Since the group started in October, it’s been a space for people to share information about missing people in Juneau, but it’s also for sharing resources.

The group was started by Kiersten Farnsworth when her brother Doug went missing last fall

Doug Farnsworth’s body was found on Nov. 8, but Farnsworth stayed on as a moderator to help others who are going through what she went through. 

“I mean, the page kind of — it’s kind of my way of bereavement and grief,” she said.

For Farnsworth, it wasn’t just her brother’s case that was personal.

“I’m kind of close to a good chunk of random missing people,” she said.

One decision she’s had to enforce as a moderator is keeping the page Juneau-specific. People have come to post missing people from Anchorage and other places in the hopes of drawing attention to these cases.

“I feel like if we start focusing on other areas like that,” Farnsworth said. “People will stop paying as much attention when it’s somebody from Juneau.”

Whenever this happens, she tries to make sure that person has access to other resources, like the Seeking Alaska’s Missing page and then she takes the posts down.

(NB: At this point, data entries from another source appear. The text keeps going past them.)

Lemma sequential_sane h q :
  sane s0 → Forall (λ ef, admissible (ef_op ef)) h → sequential h = Some q → sq_sane q.
Proof.
  intros Hs0. unfold Cluster.sequential. assert (sq_sane (mkSequential s0 None)) as Hq by done.
  revert Hq. generalize (mkSequential s0 None) as q0. induction h as [|ef h IH]; intros q0 Hq Hh.
  { by intros [= <-]. }
  apply Forall_cons in Hh as [Hef Hh]. simpl. destruct (sq_step ef q0) as [q1|] eqn:Hst; [|done].
  apply IH; [by eapply sq_step_sane|done].
Qed.

(** The pending request is one of the history. *)
Lemma sequential_pending h q c a fs :
  sequential h = Some q → sq_pending q = Some (c, a, fs) → c ∈ ef_call <$> h.
Proof.
  revert q a fs. induction h as [|ef h IH] using rev_ind; intros q a fs; [by intros [= <-]|].
  rewrite fmap_app. cbn [fmap list_fmap]. rewrite elem_of_app, list_elem_of_singleton.
  destruct (sequential h) as [q0|] eqn:Hh; unfold Cluster.sequential in *; rewrite sq_run_app, Hh; [|done].
  simpl. destruct (sq_step ef q0) as [q1|] eqn:Hst; [|done]. simpl. intros [= <-] Hp.
  unfold sq_step, sq_begin in Hst.
  destruct (sq_pending q0) as [[[c' a'] [|f fs']]|] eqn:Hp0; repeat case_match; simplify_eq/=; auto.
Qed.

(** A request not seen before begins afresh. *)
Lemma sq_step_fresh h q ef :
  sequential h = Some q → ef_call ef ∉ ef_call <$> h → sq_step ef q = sq_begin ef (sq_store q).
Proof.
  intros Hq Hf. unfold sq_step. destruct (sq_pending q) as [[[c a] [|f fs]]|] eqn:Hp; try done.
  case_decide; [subst|done]. destruct Hf. by eapply sequential_pending.
Qed.

(** ** Recorded changes *)

Lemma recorded_later h c op a done rest h2 ef :
  ef_call ef ≠ c → recorded h c op a done rest h2 → recorded (h ++ [ef]) c op a done rest (h2 ++ [ef]).
Proof.
  intros Hne (h1 & q & -> & Hq & Ho & Hd & H1' & H2'). exists h1, q. split_and!; [|done..|].
  - by rewrite <-!(assoc_L (++)).
  - rewrite fmap_app, elem_of_app. cbn [fmap list_fmap]. rewrite list_elem_of_singleton. naive_solver.
Qed.

Lemma recorded_first h q c op a f fs :
  sequential h = Some q → outcome op (sq_store q) = Ok (a, f :: fs) → c ∉ ef_call <$> h →
  recorded (h ++ [mkEffect c op]) c op a [f] fs [].
Proof. intros Hq Ho Hc. exists h, q. split_and!; try done. apply not_elem_of_nil. Qed.

Lemma recorded_next h c op a done f fs :
  recorded h c op a done (f :: fs) [] → recorded (h ++ [mkEffect c op]) c op a (done ++ [f]) fs [].
Proof.
  intros (h1 & q & -> & Hq & Ho & Hd & H1' & H2'). exists h1, q. split_and!; try done.
  - rewrite !app_nil_r, length_app. cbn [length].
    by rewrite replicate_add, <-!(assoc_L (++)).
  - by rewrite <-(assoc_L (++)).
  - by destruct done.
Qed.

(** ** Where a write stands *)

Definition fresh (h : list Effect) (c : nat) : Prop := c ∉ ef_call <$> h.

(** [s] is a state the log has gone through. *)
Definition was (log : list kv) (s : StoreState) : Prop := ∃ n, n ≤ length log ∧ s = replay (take n log).

(** What phase [σ] of call [c] says about the log, the history, and how far the
    node has read; [H] says that the node holds the epoch. *)
Definition stands (log : list kv) (h : list Effect) (H : Prop) (applied c : nat) (op : WOp)
    (σ : Phase) : Prop :=
  match σ with
  | Out => fresh h c
  | Ordered n => fresh h c ∧ (H → n ≤ length log ∧ Forall noop_kv (drop n log))
  | Synced s => fresh h c ∧ was log s ∧ (H → replay log = s ∧ Forall noop_kv (drop applied log))
  | Lost ss => fresh h c ∧ ¬ H ∧ Forall (was log) ss
  | Writing a s fs => ∃ ds h2, recorded h c op a ds fs h2 ∧
      (H → h2 = [] ∧ replay log = s ∧ ∃ q, sequential h = Some q ∧ sq_pending q = Some (c, a, fs))
  | Failed => True
  end.

Lemma was_app log l s : was log s → was (log ++ l) s.
Proof.
  intros (n & Hn & ->). exists n. rewrite length_app, take_app_le by done. split; [lia|done].
Qed.

Lemma Forall_was_app log l ss : Forall (was log) ss → Forall (was (log ++ l)) ss.
Proof. intros Hf. eapply Forall_impl; [exact Hf|]. intros s. apply was_app. Qed.

(** Markers, readers that advance and epochs that are lost disturb nothing. *)
Lemma stands_frame log l h (P P' : Prop) applied applied' c op σ :
  Forall noop_kv l → (P' → P) → applied ≤ applied' →
  stands log h P applied c op σ → stands (log ++ l) h P' applied' c op σ.
Proof.
  intros Hl HP Ha. destruct σ as [|n|s|ss|a s fs|]; cbn [stands]; [done| | | | |done].
  - intros [Hf Hn]. split; [done|]. intros HH. destruct (Hn (HP HH)) as [Hle Hd].
    rewrite length_app. split; [lia|]. by apply Forall_drop_app.
  - intros (Hf & Hw & Hn). split_and!; [done|by apply was_app|].
    intros HH. destruct (Hn (HP HH)) as [Hr Hd]. split; [by rewrite replay_noop|].
    apply Forall_drop_app; [|done]. by eapply Forall_drop_mono.
  - intros (Hf & HH & Hw). split_and!; [done|tauto|by apply Forall_was_app].
  - intros (ds & h2 & Hr & Hn). exists ds, h2. split; [done|]. intros HH.
    destruct (Hn (HP HH)) as (? & ? & ?). split_and!; [done| |done]. by rewrite replay_noop.
Qed.

Lemma fresh_snoc h ef c : ef_call ef ≠ c → fresh h c → fresh (h ++ [ef]) c.
Proof.
  unfold fresh. intros Hne Hf. rewrite fmap_app, elem_of_app. cbn [fmap list_fmap].
  rewrite list_elem_of_singleton. naive_solver.
Qed.

(** A change of another call, made while this node does not hold the epoch. *)
Lemma stands_foreign log h P (P' : Prop) applied r ef c op σ :
  ¬ P' → ef_call ef ≠ c →
  stands log h P applied c op σ → stands (log ++ [r]) (h ++ [ef]) P' applied c op σ.
Proof.
  intros HP Hne. destruct σ as [|n|s|ss|a s fs|]; cbn [stands]; [| | | | |done].
  - by apply fresh_snoc.
  - intros [Hf _]. split; [by apply fresh_snoc|done].
  - intros (Hf & Hw & _). split_and!; [by apply fresh_snoc|by apply was_app|done].
  - intros (Hf & _ & Hw). split_and!; [by apply fresh_snoc|done|by apply Forall_was_app].
  - intros (ds & h2 & Hr & _). exists ds, (h2 ++ [ef]). split; [by apply recorded_later|done].
Qed.

(** ** The invariant *)

Abbreviation protocol ru := (wp (ru_op ru) (ends (ru_op ru) (answered (ru_op ru)))).

(** No effect of call [c] lies outside the positions [[from, to)]. *)
Definition within (h : list Effect) (c from to : nat) : Prop :=
  fresh (take from h) c ∧ fresh (drop to h) c.

Definition running_ok (st : Cluster) (i : nat) (ru : Running) : Prop :=
  ru_id ru < cl_next st ∧ admissible (ru_op ru) ∧ ru_start ru ≤ length (cl_history st) ∧
  fresh (take (ru_start ru) (cl_history st)) (ru_id ru) ∧
  ∃ σ, protocol ru σ (ru_prog ru) ∧
    stands (cl_log st) (cl_history st) (holds st i) (m_applied (cl_members st i))
      (ru_id ru) (ru_op ru) σ.

(** A success wrote all it decided, or had nothing to write; a refusal wrote
    nothing and, of a node that held the epoch, is the decided one. *)
Definition answer_ok (log : list kv) (h : list Effect) (an : Answer) : Prop :=
  let c := an_call an in
  an_start an ≤ an_end an ≤ length h ∧ within h c (an_start an) (an_end an) ∧
  match an_result an with
  | Ok a =>
      (∃ ds h2, recorded h c (an_op an) a ds [] h2) ∨
      (fresh h c ∧ ∃ s, was log s ∧
         (outcome (an_op an) s = Ok (a, []) ∨ (an_holds an = false ∧ told (an_op an) s a)))
  | Err e =>
      transient e ∨
      (fresh h c ∧ (an_holds an = true → ∃ s, was log s ∧ outcome (an_op an) s = Err e))
  end.

Record core (st : Cluster) : Prop := {
  core_run : ∃ q, sequential (cl_history st) = Some q ∧ sq_store q = replay (cl_log st);
  core_views : ∀ n, n ≤ length (cl_log st) →
    ∃ j q, sequential (take j (cl_history st)) = Some q ∧ sq_store q = replay (take n (cl_log st));
  core_ids : Forall (λ ef, ef_call ef < cl_next st ∧ admissible (ef_op ef)) (cl_history st);
  core_epoch : ∀ i e, m_epoch (cl_members st i) = Some e → e ≤ cl_epoch st;
  core_owner : ∀ i j e, m_epoch (cl_members st i) = Some e → m_epoch (cl_members st j) = Some e → i = j;
  core_applied : ∀ i, m_applied (cl_members st i) ≤ length (cl_log st);
  core_distinct : ∀ i j ru ru', m_call (cl_members st i) = Some ru →
    m_call (cl_members st j) = Some ru' → ru_id ru = ru_id ru' → i = j;
  core_answers : Forall (λ an, an_call an < cl_next st ∧
    (∀ i ru, m_call (cl_members st i) = Some ru → ru_id ru ≠ an_call an) ∧
    answer_ok (cl_log st) (cl_history st) an) (cl_answers st);
}.

Definition inv (st : Cluster) : Prop :=
  core st ∧ ∀ i ru, m_call (cl_members st i) = Some ru → running_ok st i ru.

(** Every state the log has gone through is sane. *)
Lemma core_sane st s : sane s0 → core st → was (cl_log st) s → sane s.
Proof.
  intros Hs0 Hc (n & Hn & ->). destruct (core_views _ Hc n Hn) as (j & q & Hq & <-).
  eapply sequential_sane; [done| |exact Hq]. apply Forall_take. eapply Forall_impl; [apply (core_ids _ Hc)|].
  by intros ef [].
Qed.

(** ** Changes that keep the invariant *)

Lemma within_snoc h c from to ef :
  ef_call ef ≠ c → from ≤ length h → to ≤ length h →
  within h c from to → within (h ++ [ef]) c from to.
Proof.
  intros Hne Hf Ht [H1' H2']. split; [by rewrite take_app_le|].
  rewrite drop_app_le by done. by apply fresh_snoc.
Qed.

Lemma answer_ok_append log r h an : answer_ok log h an → answer_ok (log ++ [r]) h an.
Proof.
  intros (Hp & Hw & Hr). split_and!; [apply Hp..|done|]. destruct (an_result an) as [a|e].
  - destruct Hr as [Hr|(Hf & s & Hs & Ho)]; [by left|]. right. split; [done|]. exists s.
    split; [by apply was_app|done].
  - destruct Hr as [Hr|(Hf & Ho)]; [by left|]. right. split; [done|]. intros Hh.
    destruct (Ho Hh) as (s & Hs & He). exists s. split; [by apply was_app|done].
Qed.

Lemma answer_ok_foreign log h an ef :
  ef_call ef ≠ an_call an → answer_ok log h an → answer_ok log (h ++ [ef]) an.
Proof.
  intros Hne ([Hp1 Hp2] & Hw & Hr). split_and!; [done|rewrite length_app; lia|apply within_snoc; [done|lia|done|done]|].
  destruct (an_result an) as [a|e].
  - destruct Hr as [(ds & h2 & Hr)|(Hf & Ho)]; [left|right; split; [by apply fresh_snoc|done]].
    exists ds, (h2 ++ [ef]). by apply recorded_later.
  - destruct Hr as [Hr|(Hf & Ho)]; [by left|right; split; [by apply fresh_snoc|done]].
Qed.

“Because I mean, everyone matters,” she said. “It doesn’t matter what city they’re in, they still definitely matter.”

Late last year, Davina Merchant’s cousin Clifford White went missing, too. Farnsworth made Merchant a moderator of the group. They’ve known each other since they were kids. 

When White went missing, the police said they didn’t know where to look for him, so his family had to organize the search efforts themselves.

Merchant said she got a lot of leads from people saying they saw her cousin get beat up in a parking lot, or they’d tell her where they thought she should go look, but none of them were helpful. 

“When somebody starts telling a story, I think it’s because they’ve heard somebody else say it. I don’t know,” Merchant said. “It was nothing but lies.” 

After five months, White’s body was recovered in Juneau’s wetlands. It took a few days before the State Medical Examiner’s Office could confirm that it was him, but people were speculating on Facebook instantly.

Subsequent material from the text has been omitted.